| The problem |
Extract the first line through the line containing "From S2P Require" from the listing below, exactly as written.

| Data for this task |
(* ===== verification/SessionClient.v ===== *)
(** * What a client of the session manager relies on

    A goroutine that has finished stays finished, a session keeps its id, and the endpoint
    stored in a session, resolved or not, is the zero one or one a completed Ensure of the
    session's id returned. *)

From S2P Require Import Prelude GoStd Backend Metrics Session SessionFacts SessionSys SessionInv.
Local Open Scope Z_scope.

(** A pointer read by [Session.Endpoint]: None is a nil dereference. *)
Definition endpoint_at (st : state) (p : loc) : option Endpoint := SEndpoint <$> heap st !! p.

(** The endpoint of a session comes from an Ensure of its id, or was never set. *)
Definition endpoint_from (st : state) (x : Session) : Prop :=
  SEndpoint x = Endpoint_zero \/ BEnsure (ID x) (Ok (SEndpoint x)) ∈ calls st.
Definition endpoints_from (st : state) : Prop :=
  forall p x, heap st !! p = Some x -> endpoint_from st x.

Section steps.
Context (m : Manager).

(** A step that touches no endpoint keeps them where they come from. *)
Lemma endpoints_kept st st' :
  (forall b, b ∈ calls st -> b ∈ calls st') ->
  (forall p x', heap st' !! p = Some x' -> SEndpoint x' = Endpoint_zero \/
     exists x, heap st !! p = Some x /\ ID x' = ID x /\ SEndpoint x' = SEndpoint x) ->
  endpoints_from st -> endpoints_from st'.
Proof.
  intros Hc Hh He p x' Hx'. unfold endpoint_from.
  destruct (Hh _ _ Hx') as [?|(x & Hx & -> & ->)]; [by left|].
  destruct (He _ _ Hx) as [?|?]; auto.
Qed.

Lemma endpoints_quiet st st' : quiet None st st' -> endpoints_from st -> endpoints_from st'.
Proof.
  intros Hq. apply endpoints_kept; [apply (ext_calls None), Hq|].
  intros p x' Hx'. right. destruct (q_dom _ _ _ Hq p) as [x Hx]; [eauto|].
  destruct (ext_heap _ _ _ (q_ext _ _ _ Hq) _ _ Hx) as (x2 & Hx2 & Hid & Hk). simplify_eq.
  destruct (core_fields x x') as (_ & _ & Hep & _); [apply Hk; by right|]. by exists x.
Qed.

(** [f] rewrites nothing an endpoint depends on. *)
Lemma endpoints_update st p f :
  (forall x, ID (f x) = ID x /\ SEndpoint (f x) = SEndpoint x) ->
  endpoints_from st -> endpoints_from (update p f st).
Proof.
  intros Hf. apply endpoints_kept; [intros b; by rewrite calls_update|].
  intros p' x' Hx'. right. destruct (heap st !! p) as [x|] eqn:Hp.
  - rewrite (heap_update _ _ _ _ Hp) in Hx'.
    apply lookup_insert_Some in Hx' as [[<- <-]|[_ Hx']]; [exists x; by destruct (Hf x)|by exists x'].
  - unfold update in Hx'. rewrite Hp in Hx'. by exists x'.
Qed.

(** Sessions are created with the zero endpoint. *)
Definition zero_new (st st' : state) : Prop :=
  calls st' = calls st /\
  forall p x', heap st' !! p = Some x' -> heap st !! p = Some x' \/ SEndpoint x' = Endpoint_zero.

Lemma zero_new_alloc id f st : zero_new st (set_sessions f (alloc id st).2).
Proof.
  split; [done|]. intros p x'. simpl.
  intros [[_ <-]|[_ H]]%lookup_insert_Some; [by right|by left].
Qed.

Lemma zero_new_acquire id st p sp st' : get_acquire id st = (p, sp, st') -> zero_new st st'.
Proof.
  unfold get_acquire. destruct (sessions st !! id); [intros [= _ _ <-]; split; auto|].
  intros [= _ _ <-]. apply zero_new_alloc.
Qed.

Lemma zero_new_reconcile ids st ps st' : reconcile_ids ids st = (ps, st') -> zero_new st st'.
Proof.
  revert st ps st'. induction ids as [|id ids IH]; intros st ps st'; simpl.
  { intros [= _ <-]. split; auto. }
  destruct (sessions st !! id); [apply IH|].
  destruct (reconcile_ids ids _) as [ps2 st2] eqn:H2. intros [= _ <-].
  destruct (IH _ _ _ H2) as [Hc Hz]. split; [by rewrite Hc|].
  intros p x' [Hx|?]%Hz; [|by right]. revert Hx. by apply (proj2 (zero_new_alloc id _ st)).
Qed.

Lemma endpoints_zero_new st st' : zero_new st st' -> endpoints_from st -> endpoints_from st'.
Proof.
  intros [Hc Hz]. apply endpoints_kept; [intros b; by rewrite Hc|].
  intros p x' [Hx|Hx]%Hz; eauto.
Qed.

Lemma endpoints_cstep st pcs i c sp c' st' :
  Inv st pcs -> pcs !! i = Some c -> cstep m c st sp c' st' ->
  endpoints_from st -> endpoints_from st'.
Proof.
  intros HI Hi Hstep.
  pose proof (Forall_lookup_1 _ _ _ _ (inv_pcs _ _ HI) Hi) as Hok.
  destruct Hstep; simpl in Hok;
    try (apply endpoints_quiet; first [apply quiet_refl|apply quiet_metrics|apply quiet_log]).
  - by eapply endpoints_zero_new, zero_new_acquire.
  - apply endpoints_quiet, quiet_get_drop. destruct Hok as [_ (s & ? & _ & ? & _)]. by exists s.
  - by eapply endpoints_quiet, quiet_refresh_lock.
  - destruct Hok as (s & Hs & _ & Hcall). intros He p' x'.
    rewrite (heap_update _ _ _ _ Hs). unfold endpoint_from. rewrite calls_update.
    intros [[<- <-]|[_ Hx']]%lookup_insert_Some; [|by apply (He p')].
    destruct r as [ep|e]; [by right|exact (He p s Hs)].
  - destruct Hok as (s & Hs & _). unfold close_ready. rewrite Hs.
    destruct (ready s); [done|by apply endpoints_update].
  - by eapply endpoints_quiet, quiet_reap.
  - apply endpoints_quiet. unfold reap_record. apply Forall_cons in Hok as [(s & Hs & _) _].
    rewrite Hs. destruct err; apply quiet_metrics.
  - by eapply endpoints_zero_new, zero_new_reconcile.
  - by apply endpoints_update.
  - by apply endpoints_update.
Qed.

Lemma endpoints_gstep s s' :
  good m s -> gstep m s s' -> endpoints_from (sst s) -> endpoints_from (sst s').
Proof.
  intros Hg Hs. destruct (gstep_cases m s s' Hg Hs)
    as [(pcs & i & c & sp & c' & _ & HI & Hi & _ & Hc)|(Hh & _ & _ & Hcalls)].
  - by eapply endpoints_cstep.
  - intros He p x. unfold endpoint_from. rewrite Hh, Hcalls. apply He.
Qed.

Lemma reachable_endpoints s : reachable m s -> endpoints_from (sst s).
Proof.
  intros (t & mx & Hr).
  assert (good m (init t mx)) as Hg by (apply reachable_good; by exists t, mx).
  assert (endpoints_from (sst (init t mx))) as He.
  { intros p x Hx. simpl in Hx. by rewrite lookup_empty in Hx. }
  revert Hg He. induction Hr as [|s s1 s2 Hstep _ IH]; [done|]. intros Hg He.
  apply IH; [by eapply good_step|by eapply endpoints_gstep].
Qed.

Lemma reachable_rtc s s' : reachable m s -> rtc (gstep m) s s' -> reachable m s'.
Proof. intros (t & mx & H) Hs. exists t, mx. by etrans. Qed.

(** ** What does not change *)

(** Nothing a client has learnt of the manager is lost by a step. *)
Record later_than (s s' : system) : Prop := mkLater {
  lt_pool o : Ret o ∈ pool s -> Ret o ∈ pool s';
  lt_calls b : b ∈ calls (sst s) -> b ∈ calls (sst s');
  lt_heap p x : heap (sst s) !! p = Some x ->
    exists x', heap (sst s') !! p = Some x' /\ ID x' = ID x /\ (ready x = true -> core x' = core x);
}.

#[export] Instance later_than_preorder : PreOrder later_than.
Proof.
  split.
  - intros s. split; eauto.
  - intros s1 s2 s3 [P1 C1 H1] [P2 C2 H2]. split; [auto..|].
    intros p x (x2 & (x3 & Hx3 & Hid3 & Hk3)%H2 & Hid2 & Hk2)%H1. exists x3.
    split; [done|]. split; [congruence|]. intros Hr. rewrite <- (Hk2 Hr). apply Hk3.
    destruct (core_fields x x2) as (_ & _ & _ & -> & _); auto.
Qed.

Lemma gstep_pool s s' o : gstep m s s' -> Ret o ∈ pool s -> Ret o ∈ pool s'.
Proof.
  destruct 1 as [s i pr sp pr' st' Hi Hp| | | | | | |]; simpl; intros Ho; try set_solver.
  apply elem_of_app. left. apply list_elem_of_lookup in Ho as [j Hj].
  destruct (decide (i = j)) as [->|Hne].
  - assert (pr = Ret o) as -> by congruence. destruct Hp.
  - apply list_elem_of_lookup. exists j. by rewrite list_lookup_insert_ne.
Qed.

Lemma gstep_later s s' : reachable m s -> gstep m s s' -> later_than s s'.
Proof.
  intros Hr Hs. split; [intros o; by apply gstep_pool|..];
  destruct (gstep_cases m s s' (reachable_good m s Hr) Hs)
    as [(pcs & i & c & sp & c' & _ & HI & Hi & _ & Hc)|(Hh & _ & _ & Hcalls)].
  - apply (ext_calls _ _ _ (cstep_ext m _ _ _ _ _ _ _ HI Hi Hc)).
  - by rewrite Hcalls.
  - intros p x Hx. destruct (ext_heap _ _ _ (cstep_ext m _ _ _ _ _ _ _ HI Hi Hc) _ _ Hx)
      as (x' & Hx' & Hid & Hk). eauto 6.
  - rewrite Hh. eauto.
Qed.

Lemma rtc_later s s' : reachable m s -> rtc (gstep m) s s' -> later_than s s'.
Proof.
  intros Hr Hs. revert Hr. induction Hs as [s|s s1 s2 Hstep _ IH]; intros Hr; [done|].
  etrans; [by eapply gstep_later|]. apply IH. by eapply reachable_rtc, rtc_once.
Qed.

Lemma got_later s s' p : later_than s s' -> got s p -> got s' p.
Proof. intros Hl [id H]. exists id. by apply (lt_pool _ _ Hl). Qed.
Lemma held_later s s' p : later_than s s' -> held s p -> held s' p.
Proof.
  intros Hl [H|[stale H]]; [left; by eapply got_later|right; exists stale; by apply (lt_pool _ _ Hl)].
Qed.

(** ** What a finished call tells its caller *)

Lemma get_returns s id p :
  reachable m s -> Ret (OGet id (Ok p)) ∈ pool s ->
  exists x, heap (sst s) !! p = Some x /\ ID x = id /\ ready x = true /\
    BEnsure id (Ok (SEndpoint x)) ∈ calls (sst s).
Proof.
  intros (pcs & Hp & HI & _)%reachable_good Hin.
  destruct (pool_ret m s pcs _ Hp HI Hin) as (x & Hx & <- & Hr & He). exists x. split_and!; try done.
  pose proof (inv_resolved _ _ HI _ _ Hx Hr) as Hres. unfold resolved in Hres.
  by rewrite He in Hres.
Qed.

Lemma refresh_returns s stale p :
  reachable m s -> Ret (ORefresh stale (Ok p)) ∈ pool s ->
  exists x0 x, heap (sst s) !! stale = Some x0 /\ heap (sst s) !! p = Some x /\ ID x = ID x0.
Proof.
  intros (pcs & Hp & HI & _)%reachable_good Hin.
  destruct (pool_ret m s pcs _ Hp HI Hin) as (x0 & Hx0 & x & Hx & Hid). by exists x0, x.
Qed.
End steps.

| Answer for the task |
(* ===== verification/SessionClient.v ===== *)
(** * What a client of the session manager relies on

    A goroutine that has finished stays finished, a session keeps its id, and the endpoint
    stored in a session, resolved or not, is the zero one or one a completed Ensure of the
    session's id returned. *)

From S2P Require Import Prelude GoStd Backend Metrics Session SessionFacts SessionSys SessionInv.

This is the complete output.